A fraction of this is sent back through \$R_F\$, meaning that \$V_{DIFF}\rightarrow 0\$ with time.

I just don't get this, if I were to use numbers to explain why I'm confused, suppose that \$V_{DIFF} = 0.1\,v\$ initially, and then \$V_{OUT}=-10\,000\,v\$. If a fraction of this is sent back, say \$0.1\%\$. Then the voltage \$V_{DIFF}=0.1+0.001\cdot V_{OUT}=-9.9\,V\$

And it continues to spiral out of control. How does it really work? Why does \$V_{DIFF}\rightarrow 0\$?

Answer 1

suppose that \$V_{DIFF} = 0.1\,v\$ initially, and then \$V_{OUT}=-10\,000\,v\$. If a fraction of this is sent back, say \$0.1\%\$.

The "fraction" that is sent back is not really a voltage, it's a current.

If \$V_{OUT}\$ is -10,000 V, then there must flow through \$R_F\$ a current of \$\frac{10^4}{R_F}\mathrm{A}\$. Since the input impedance of the op-amp is very high (infinite in the ideal case), the resulting feedback voltage at the inverting input is determined by a voltage divider between \$R_F\$ and \$R_{in}\$. So the feedback voltage is \$V_{OUT}\frac{R_{in}}{R_F+R_{in}}\$. It's likely to be much higher than the 0.1% you assumed in your example.

How to solve for the output voltage including the forward gain and feedback terms, is explained in a previous question.

Answer 2

B.Lee - for answering your question you need to fully understand the "secrets" of negative feedback. Let me try to explain using a simple example:

Let us analyze what happens after switch-on the power supplies +/- Vs=+/-10V. (The described timely sequence may be somewhat „formalistic“ - however, it helps to understand the feedback concept).

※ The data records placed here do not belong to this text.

(** C10: the source path leaves no trace.  Parsing one text under two
    source paths gives two records that are equal under [__eq__], or
    raises the same exception twice. *)
Theorem parse_derivation_ignores_path (literal_eval : string -> result literal)
    (text p q : string) :
  match parse_derivation literal_eval text p,
        parse_derivation literal_eval text q with
  | Ok a, Ok b => Derivation_eq a b = true
  | Raise e1, Raise e2 => e1 = e2
  | _, _ => False
  end.
Proof.
  change (parse_derivation literal_eval text q)
    with (parse_derivation literal_eval text p).
  destruct (parse_derivation literal_eval text p) as [d|e] eqn:Hp; [|reflexivity].
  apply Derivation_eq_refl. eapply parse_derivation_ok; eauto.
Qed.

(** C7: a failure of [parse_derivation] on the text of a readable file
    reaches the caller of [parse_derivation_file] as one [ValueError]
    whose message holds the path of the file that was opened and the
    [repr] of the exception that was raised. *)
Theorem parse_derivation_file_wraps_errors
    (literal_eval : string -> result literal)
    (environ : string -> option string) (read_file : string -> result string)
    (derivation_path source : string) (cause : exn) :
  read_file (resolve_path environ derivation_path) = Ok source ->
  parse_derivation literal_eval source (resolve_path environ derivation_path)
  = Raise cause ->
  parse_derivation_file literal_eval environ read_file derivation_path
  = Raise (ValueError ("Couldn't parse derivation at path "
                       ++ resolve_path environ derivation_path
                       ++ ": " ++ repr_exn cause)).
Proof.
  intros Hread Hparse. unfold parse_derivation_file.
  rewrite Hread. simpl. now rewrite Hparse.
Qed.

Example: Non-inverting gain stage with desired gain of "+2". That means: Feedback factor k=0.5. Open-loop gain: Aol=1E4.

1.) t=0: Apply at an input voltage Vin=1V. The opamp is not yet working in its linear range (feedback not yet active due to time constants within the circuit) and the output will immediately jump to Vs=+10V.

2.) t>0: The voltage at the inverting terminal will rise to 0.5Vs=5V>Vin=1V. Hence, the voltage at this inverting terminal dominates (is larger) and the output voltage will change in the direction to minus 10V.

3.) However, on its way to -10V the ouput voltage is crossing a positive value which produces at the inverting terminal a feedback voltage of +0.99980004V .

4.) At this very moment (assuming an open-loop gain Aol=1E4) , the opamp is in its linear amplification region because the diff. voltage is Vdiff=Vin-0.99980004=1-0.99980004=0.00019996V. As a result, the output voltage is Vout=Vdiff*Aol=0.00019996*1E4=1.9996001V.

5.) This is a stable equilibrium because: the classical feedback formula for a finite value of Aol also gives the output voltage Vout=Vin*[1E4/(1+0.5E4)]=1.9996001 V.

6.) That means: We have an equilibrium because the output voltage has a value which exactly meets the condition Vout=Vdiff*Aol. Any larger/smaller output voltage causes a small reduction/increase for Vdiff thereby correcting this deviation from the equilibrium.

7.) In this example, the input difference voltage, of course, is NOT zero. It never will be zero - however, the diff. voltage is so small (in our case app. 0.2mV) that it can be neglected (assumed to be zero for calculations) in many cases.

Answer 3

One way of looking at this is the Op-Amp's output voltage (in this inverting stage) is always kept at a value such that the current through Rin is the same as the current through Rf whilst keeping the junction at virtual earth potential. If the input impedance of the op-amp is very high (it can be ignored) then Vin/Rin must be very close to -Vout/Rf. This really avoids the issue of voltages being higher than power supply limits as the balance is a continuous process (and therefore doesn't spiral out of control)